Assignment
Only the lines below between the ones containing "destruct (_ ||" and "by apply last_config.", inclusive, are to be reproduced, each exactly as it stands.

Stored items:
============================================================

(* ===== verification/Lock.v ===== *)
(** * The advisory lock ([lock/mod.rs])

    A session lock of SQL Server, taken before a mutating command plans and given
    back when its body has returned. *)

From S2P Require Export Scaffold.
From Stdlib Require Import Ascii.
From Stdlib Require String.

Definition i32_max : Z := 2147483647.
(** [as i32]. *)
Definition as_i32 (z : Z) : Z := ((z + 2147483648) `mod` 4294967296 - 2147483648)%Z.

Definition lock_timeout_millis_i32 (timeout : N) : Z :=
  as_i32 (Z.min (Z.of_N (timeout / NS_PER_MS)) i32_max).

Definition classify_applock (code : Z) : M unit :=
  if (0 <=? code)%Z then Ok tt
  else if (code =? -1)%Z then Err LockTimeout
  else if (code =? -2)%Z then Err (Sql "advisory lock request was canceled (sp_getapplock -2)")
  else if (code =? -3)%Z then Err (Sql "advisory lock deadlock victim (sp_getapplock -3)")
  else Err (Sql ("advisory lock acquisition failed (sp_getapplock " +:+ pretty code +:+ ")")).

Section lock.
Context {W : Type} `{HW : World W}.

(** The lock's reply code; no code at all counts as a timeout. *)
Definition applock_code (rows : list RowData) : Z := default (-1)%Z (head rows ≫= λ r, get_i32 r 0).

Definition acquire (cfg : Config.Config) : IO W unit :=
  let ms := lock_timeout_millis_i32 (cfg_lock_timeout cfg) in
  rows ← query LOCK_ACQUIRE [pretty ms];
  lift (classify_applock (applock_code rows)).

Definition release : IO W unit := query LOCK_RELEASE [];; mret tt.

Definition release_after_body {T} (body_result : Error + T) : IO W T :=
  attempt release;;
  lift (match body_result with inr t => Ok t | inl e => Err e end).

(** The bracket of [run_locked] around its body. *)
Definition locked {T} (cfg : Config.Config) (body : IO W T) : IO W T :=
  acquire cfg;;
  r ← attempt body;
  release_after_body r.
End lock.

(** C40. The timeout handed to the server is a non-negative 32-bit number: the
    configured time in whole milliseconds, or the largest such number when that
    does not fit. *)
Theorem lock_timeout_millis_bounds timeout :
  let ms := lock_timeout_millis_i32 timeout in
  (0 <= ms <= i32_max)%Z ∧ (ms * 1000000 <= Z.of_N timeout)%Z ∧
  (Z.of_N timeout < (ms + 1) * 1000000 ∨ ms = i32_max)%Z.
Proof.
  cbv zeta. unfold lock_timeout_millis_i32, as_i32, i32_max, NS_PER_MS.
  rewrite N2Z.inj_div. change (Z.of_N 1000000) with 1000000%Z.
  set (t := Z.of_N timeout). assert (0 <= t)%Z by (unfold t; lia).
  pose proof (Z.mul_div_le t 1000000 ltac:(lia)). pose proof (Z.mul_succ_div_gt t 1000000 ltac:(lia)).
  assert (0 <= t / 1000000)%Z by (apply Z.div_pos; lia).
  generalize dependent (t / 1000000)%Z. intros q ???.
  rewrite Z.mod_small by lia. lia.
Qed.

Lemma classify_no_panic code : classify_applock code ≠ Panic.
Proof. unfold classify_applock. by repeat case_match. Qed.

(** The server's code decides: every non-negative code is a grant, and of the
    refusals only [-1], or a reply without a code, is reported as a timeout with
    its own exit code; every other refusal is an SQL failure. *)
Theorem classify_applock_spec code :
  (classify_applock code = Ok tt ↔ (0 <= code)%Z) ∧
  (classify_applock code = Err LockTimeout ↔ code = (-1)%Z) ∧
  (∀ e, classify_applock code = Err e → e ≠ LockTimeout → exit_code e = EXIT_SQL) ∧
  classify_applock code ≠ Panic ∧ applock_code [] = (-1)%Z.
Proof.
  unfold classify_applock.
  destruct (Z.leb_spec 0 code); [split_and!; try done; split; intros; try done; lia|].
  destruct (Z.eqb_spec code (-1)); [split_and!; [split; intros; [done|lia]|done|congruence|done|done]|].
  destruct (Z.eqb_spec code (-2)), (Z.eqb_spec code (-3));
    (split_and!; [split; intros; try done; lia|split; intros; try done; lia| |done|done]);
    by intros ? [= <-].
Qed.

Section bracket.
Context {W : Type} `{HW : World W} `{HJ : HistoryJson}.

Definition lock_request (cfg : Config.Config) : request :=
  (LOCK_ACQUIRE, [pretty (lock_timeout_millis_i32 (cfg_lock_timeout cfg))]).

Lemma acquire_step cfg s :
  acquire (W:=W) cfg s =
  if st_client s then
    let '(w', o) := w_sql (st_timeout s) LOCK_ACQUIRE (lock_request cfg).2 (st_world s) in
    (rows ← first_set <$> reply_result "query" (st_timeout s) o; classify_applock (applock_code rows),
     sent (lock_request cfg) w' (match o with None => true | _ => false end) count_query s)
  else (Err (Sql UNAVAILABLE), s).
Proof.
  unfold acquire. unfold mbind at 1, io_bind. rewrite query_step. destruct (st_client s); [|done].
  by destruct (w_sql _ _ _ _) as [w' [[e|rows]|]].
Qed.

Lemma release_spec s : ∃ r s', release (W:=W) s = (r, s') ∧ r ≠ Panic ∧
  st_log s' = st_log s ++ (if st_client s then [(LOCK_RELEASE, [])] else []).
Proof.
  unfold release, mbind, io_bind. rewrite query_step.
  destruct (st_client s); [|eexists _, _; split; [done|]; by rewrite app_nil_r].
  destruct (w_sql _ _ _ _) as [w' [[e|rows]|]]; by eexists _, _.
Qed.

Lemma locked_Ok {T} cfg (body : IO W T) s x s' :
  locked cfg body s = (Ok x, s') → ∃ s1 s2, acquire cfg s = (Ok tt, s1) ∧ body s1 = (Ok x, s2).
Proof.
  unfold locked. intros ([] & s1 & Ha & H)%io_bind_Ok. exists s1. revert H.
  unfold mbind, io_bind, attempt, release_after_body, mbind, io_bind, attempt, lift.
  destruct (body s1) as [[y|e|] s2]; [| |done];
    destruct (release_spec s2) as (r & s3 & -> & Hr & _); destruct r; try done.
  - intros [= <- _]. by exists s2.
  - intros [= <- _]. by exists s2.
Qed.

(** C14. The lock brackets the body.  The first statement asks for the lock; when it
    is not granted nothing else is sent and the refusal is the result.  When it
    is granted, the body runs, the lock is given back once after it, whether it
    succeeded or failed and as long as the connection is there, and the body's
    own result is returned, whatever the release answers. *)
Theorem locked_spec {T} cfg (body : IO W T) s :
  match acquire cfg s with
  | (Ok tt, s1) =>
      st_log s1 = st_log s ++ [lock_request cfg] ∧
      match body s1 with
      | (Panic, s2) => locked cfg body s = (Panic, s2)
      | (r, s2) => ∃ s3, locked cfg body s = (r, s3) ∧
          st_log s3 = st_log s2 ++ (if st_client s2 then [(LOCK_RELEASE, [])] else [])
      end
  | (Err e, s1) =>
      locked cfg body s = (Err e, s1) ∧
      st_log s1 = st_log s ++ (if st_client s then [lock_request cfg] else [])
  | (Panic, _) => False
  end.
Proof.
  assert (locked cfg body s = match acquire cfg s with
    | (Ok _, s1) => (attempt body ≫= release_after_body) s1
    | (Err e, s1) => (Err e, s1)
    | (Panic, s1) => (Panic, s1) end) as -> by done.
  pose proof (acquire_step cfg s) as Ea. destruct (acquire cfg s) as [r s1].
  assert (r ≠ Panic ∧ st_log s1 = st_log s ++ (if st_client s then [lock_request cfg] else []) ∧
          (st_client s = false → r ≠ Ok tt)) as (Hr & Hl & Hc).
  { destruct (st_client s); [|injection Ea as -> ->; by rewrite app_nil_r].
    destruct (w_sql _ _ _ _) as [w' [[e|rows]|]]; injection Ea as -> ->; try done.
    split; [apply classify_no_panic|done]. }
  destruct r as [[]|e|]; [|done|done].
  destruct (st_client s); [|by destruct (Hc eq_refl)]. split; [done|].
  unfold mbind at 1, io_bind, attempt, release_after_body, mbind, io_bind, attempt, lift.
  destruct (body s1) as [[t|e|] s2]; [| |done];
    destruct (release_spec s2) as (r & s3 & -> & Hr' & Hl'); exists s3; by destruct r.
Qed.
End bracket.
(** A failed run: the report of the last one is replaced, its plan is gone. *)
Lemma write_reports_crash_safe_witness :
  cfg_report_dir cfg ≠ "" ∧
  (write_reports cfg "plan" None None 5 0 start).1 = Ok tt ∧
  report_in_place cfg "plan" 5 (st_world (write_reports cfg "plan" None None 5 0 start).2) ∧
  plan_in_place cfg None None (st_world (write_reports cfg "plan" None None 5 0 start).2).
Proof.
  assert (cfg_report_dir cfg ≠ "") as Hd by discriminate. split; [exact Hd|].
  split; [vm_compute; reflexivity|].
  destruct (write_reports_crash_safe cfg "plan" None None 5 0 start Hd) as [_ H].
  apply H. vm_compute. reflexivity.
Defined.

Definition users : PlannedObject :=
  mk_PlannedObject "dbo/tables/users" "App/dbo/tables/users.sql" "dbo" "tables" "users" "App" "" []
    (Some (mk_PlannedGit "abc" "A" "2026")) zero_digest CreateObject false.
End ReportSample.
Lemma parse_loop_sound args : ∀ sofar f0 j0 cmd f j,
  parse_loop args sofar f0 j0 = Ok (Run cmd f j) →
  cmd ≠ "" ∧ ∃ items, described args sofar f0 j0 cmd f j items.
Proof.
  induction args as [args IH] using (induction_ltof1 _ (@length string)). unfold ltof in IH.
  intros sofar f0 j0 cmd f j. destruct args as [|arg rest]; cbn [parse_loop].
  { destruct (String.eqb_spec sofar "") as [|Hne]; [done|]. intros [= <- <- <-]. split; [done|].
    exists []. unfold described, command_words. rewrite (proj2 (String.eqb_neq _ _)) by done.
    cbn. by rewrite orb_false_r. }
  destruct (String.eqb_spec arg "--config") as [->|].
  { destruct rest as [|val rest]; [done|]. destruct (starts_with "-" val) eqn:Hv; [done|].
    intros (? & items & H)%IH; [|cbn; lia]. split; [done|]. eexists. by apply described_config. }
  destruct (String.eqb_spec arg "--json") as [->|].
  { intros (? & items & H)%IH; [|cbn; lia]. split; [done|]. eexists. by apply described_json. }
  destruct (_ || _); [done|]. destruct (starts_with "-" arg) eqn:Ha; [done|].
  destruct (String.eqb_spec sofar "") as [->|]; [|done]. cbn [negb].
  intros (? & items & H)%IH; [|cbn; lia]. split; [done|]. eexists. by apply described_word.
Qed.

Lemma not_a_flag w flag : starts_with "-" w = false → starts_with "-" flag = true → String.eqb w flag = false.
Proof. intros Hw Hf. destruct (String.eqb_spec w flag); [congruence|done]. Qed.

Lemma parse_loop_complete items : ∀ sofar f0 j0 cmd f j, cmd ≠ "" →
  described (concat (map tokens items)) sofar f0 j0 cmd f j items →
  parse_loop (concat (map tokens items)) sofar f0 j0 = Ok (Run cmd f j).
Proof.
  induction items as [|i items IH]; intros sofar f0 j0 cmd f j Hc (_ & Hok & Hw & -> & ->).
  - unfold command_words in Hw. cbn. destruct (String.eqb_spec sofar "").
    + destruct Hw as [[|k] ?]; done.
    + destruct Hw as [_ ->]. by rewrite orb_false_r.
  - inversion Hok as [|? ? Hi Hok']; subst. destruct i as [p| |w]; cbn [map tokens concat app item_ok] in *.
    + cbn [parse_loop String.eqb]. rewrite Hi. apply IH; [done|]. split_and!; try done.
      by apply last_config.
    + cbn [parse_loop String.eqb]. apply IH; [done|]. split_and!; [done..|]. cbn. by rewrite orb_true_r.
    + cbn [words omap list_omap] in Hw. cbn [parse_loop].
      rewrite !(not_a_flag w) by done. cbn [orb]. rewrite Hi.
      assert (sofar = "") as ->.
      { unfold command_words in Hw. destruct (String.eqb_spec sofar ""); [done|]. by destruct Hw. }
      cbn [String.eqb negb]. apply IH; [done|]. split_and!; try done. by apply command_words_cons.
Qed.
(* ===== verification/E2e.v ===== *)
(** * End-to-end reports ([gate/e2e_report/])

    What a scenario of the regression harness leaves behind, the comparison of a
    run with a committed baseline (behaviour exactly, wall times within a
    tolerance computed in binary64), and the JSON files of both. *)

From S2P Require Export Cli.
From Stdlib Require Import Ascii.
From Stdlib Require String.
From Stdlib Require Import SpecFloat.

(** ** Reports ([types.rs]) *)

(** [IoProfile] with its times. *)
Record IoTotals := mk_IoTotals {
  iot_query_ms : Z;
  iot_query_calls : Z;
  iot_exec_ms : Z;
  iot_exec_calls : Z;
}.

Record E2EScenarioReport := mk_E2EScenarioReport {
  sr_scenario : string;
  sr_setup_steps : list string;
  sr_timings : PhaseTimings;
  sr_io : IoTotals;
  sr_snapshot : PlanSnapshot;
  sr_action_counts : gmap string Z;
}.

Record E2EWorkflowTimings := mk_E2EWorkflowTimings {
  wt_setup_apply_ms : Z;
  wt_plan_wall_ms : Z;
  wt_plan_parallel_wall_ms : Z;
  wt_plan_db_path : string;
  wt_migrate_wall_ms : Z;
  wt_migrate_parallel_wall_ms : Z;
  wt_total_ms : Z;
}.

Record E2EApplyReport := mk_E2EApplyReport {
  ar_scenario : string;
  ar_setup_steps : list string;
  ar_applied : Z;
  ar_failed : Z;
  ar_skipped : Z;
  ar_errors : list string;
  ar_audit_object_rows : Z;
  ar_audit_migration_rows : Z;
  ar_catalog_meta_rows : Z;
  ar_catalog_cache_rows : Z;
  ar_timings : E2EWorkflowTimings;
}.

Record E2EGateReport := mk_E2EGateReport {
  ger_scenario : string;
  ger_setup_steps : list string;
  ger_gate_pass : bool;
  ger_messages : list string;
  ger_snapshot : PlanSnapshot;
}.

Record E2EBlockedReport := mk_E2EBlockedReport {
  br_scenario : string;
  br_setup_steps : list string;
  br_exit_code : Z;
  br_blocked : bool;
  br_blockers : list string;
  br_scaffold_paths : list string;
  br_timings : E2EWorkflowTimings;
}.

Definition IoTotals_default : IoTotals := mk_IoTotals 0 0 0 0.
Definition PlanSnapshot_default : PlanSnapshot := mk_PlanSnapshot ∅ "" false.
Definition E2EWorkflowTimings_default : E2EWorkflowTimings := mk_E2EWorkflowTimings 0 0 0 "" 0 0 0.

(** ** Binary64

    [SpecFloat] is the arithmetic of IEEE 754; reading and printing a number with
    a fraction belong to the standard library's tables. *)
Definition f64 : Type := spec_float.
Class FloatText := {
  f64_parse : string → option f64;
  f64_print : f64 → string;
}.
Definition f64_of_Z (z : Z) : f64 := binary_normalize 53 1024 z 0 false.
Definition f64_mul : f64 → f64 → f64 := SFmul 53 1024.
Definition signed (s : bool) (m : positive) : Z := if s then Z.neg m else Z.pos m.
Definition f64_ceil (x : f64) : f64 :=
  match x with
  | S754_finite s m e =>
      if (0 <=? e)%Z then x
      else binary_normalize 53 1024 (- Z.shiftr (- signed s m) (- e)) 0 s
  | _ => x
  end.
(** [as i64] of a float saturates. *)
Definition f64_as_i64 (x : f64) : Z :=
  match x with
  | S754_zero _ | S754_nan => 0
  | S754_infinity s => if s then i64_min else i64_max
  | S754_finite s m e =>
      Z.max i64_min (Z.min i64_max
        (if (0 <=? e)%Z then Z.shiftl (signed s m) e else Z.quot (signed s m) (2 ^ (- e))))
  end.
(* ===== verification/Daemon.v ===== *)
(** * The session daemon ([session/auth.rs], [session/daemon_rpc.rs], [session/daemon/])

    [rmigd] holds one warm connection and serves it to its clients one at a time.
    A handler reads requests, checks the token and the endpoint, takes the
    connection for the rest of its life and cleans it when it ends.  The handlers
    run concurrently: a step of the daemon is one request of one handler, and a
    handler that needs the connection while another has it does not step. *)

From S2P Require Export Driver.
From Stdlib Require Import Ascii.
From Stdlib Require String.

(** ** Tokens ([session/auth.rs]) *)

(** The loop over the bytes: [diff |= x ^ y]. *)
Definition byte_diff (diff : N) (xy : ascii * ascii) : N :=
  N.lor diff (N.lxor (N_of_ascii xy.1) (N_of_ascii xy.2)).
Definition constant_time_eq (a b : string) : bool :=
  let la := String.list_ascii_of_string a in
  let lb := String.list_ascii_of_string b in
  if negb (Nat.eqb (length la) (length lb)) then false
  else (foldl byte_diff 0 (zip la lb) =? 0)%N.

Section auth.
Context (env : string → EnvVar) (published : option string).

Definition token_required : bool := negb (String.eqb (resolve_session_token env published None) "").
Definition verify_token (provided : string) : M unit :=
  let expected := resolve_session_token env published None in
  if String.eqb expected "" then Ok tt
  else if constant_time_eq provided expected then Ok tt
  else Err (InvalidInput "rmigd: invalid session token").
End auth.

(** ** The endpoint of the warm connection ([daemon/endpoint.rs]) *)

Record Endpoint := mk_Endpoint {
  ep_server : string;
  ep_port : string;
  ep_user : string;
  ep_encrypt : bool;
  ep_trust_server_certificate : bool;
}.

Definition differs (got want : string) : bool := negb (String.eqb got "") && negb (String.eqb got want).
Definition flag_differs (got : option bool) (want : bool) : bool :=
  match got with Some v => negb (Bool.eqb v want) | None => false end.

Definition endpoint_mismatch (ep : Endpoint) (server port user : string)
    (encrypt trust_server_certificate : option bool) : option string :=
  let mismatched :=
    map fst (List.filter snd
      [("server", differs server (ep_server ep)); ("port", differs port (ep_port ep));
       ("user", differs user (ep_user ep)); ("encrypt", flag_differs encrypt (ep_encrypt ep));
       ("trust_server_certificate",
        flag_differs trust_server_certificate (ep_trust_server_certificate ep))]) in
  match mismatched with
  | [] => None
  | _ => Some ("rmigd endpoint mismatch (" +:+ str_join ", " mismatched +:+ "): daemon serves "
           +:+ ep_server ep +:+ ":" +:+ ep_port ep +:+ " as " +:+ ep_user ep
           +:+ "; reconnect directly or point RMIG_SESSION at a matching daemon")
  end.

Definition refusal_for (req : Request) (ep : Endpoint) : option Response :=
  match req with
  | Ping server port user encrypt trust => response_err <$> endpoint_mismatch ep server port user encrypt trust
  | _ => None
  end.

Definition daemon_endpoint (cfg : Config.Config) : Endpoint :=
  mk_Endpoint (cfg_server cfg) (cfg_port cfg) (cfg_user cfg) (cfg_encrypt cfg)
    (cfg_trust_server_certificate cfg).

(** ** Metrics ([daemon/metrics.rs]) *)

(** Counters are [AtomicU64]s, whose addition wraps; the start is a time in nanoseconds. *)
Record Metrics := mk_Metrics {
  mt_started : option N;
  mt_requests : N;
  mt_reconnects : N;
  mt_queue_waits : N;
}.
Definition Metrics_default : Metrics := mk_Metrics None 0 0 0.
Definition u64_incr (n : N) : N := ((n + 1) `mod` 18446744073709551616)%N.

============================================================

Answer to the problem
  destruct (_ || _); [done|]. destruct (starts_with "-" arg) eqn:Ha; [done|].
  destruct (String.eqb_spec sofar "") as [->|]; [|done]. cbn [negb].
  intros (? & items & H)%IH; [|cbn; lia]. split; [done|]. eexists. by apply described_word.
Qed.

Lemma not_a_flag w flag : starts_with "-" w = false → starts_with "-" flag = true → String.eqb w flag = false.
Proof. intros Hw Hf. destruct (String.eqb_spec w flag); [congruence|done]. Qed.

Lemma parse_loop_complete items : ∀ sofar f0 j0 cmd f j, cmd ≠ "" →
  described (concat (map tokens items)) sofar f0 j0 cmd f j items →
  parse_loop (concat (map tokens items)) sofar f0 j0 = Ok (Run cmd f j).
Proof.
  induction items as [|i items IH]; intros sofar f0 j0 cmd f j Hc (_ & Hok & Hw & -> & ->).
  - unfold command_words in Hw. cbn. destruct (String.eqb_spec sofar "").
    + destruct Hw as [[|k] ?]; done.
    + destruct Hw as [_ ->]. by rewrite orb_false_r.
  - inversion Hok as [|? ? Hi Hok']; subst. destruct i as [p| |w]; cbn [map tokens concat app item_ok] in *.
    + cbn [parse_loop String.eqb]. rewrite Hi. apply IH; [done|]. split_and!; try done.
      by apply last_config.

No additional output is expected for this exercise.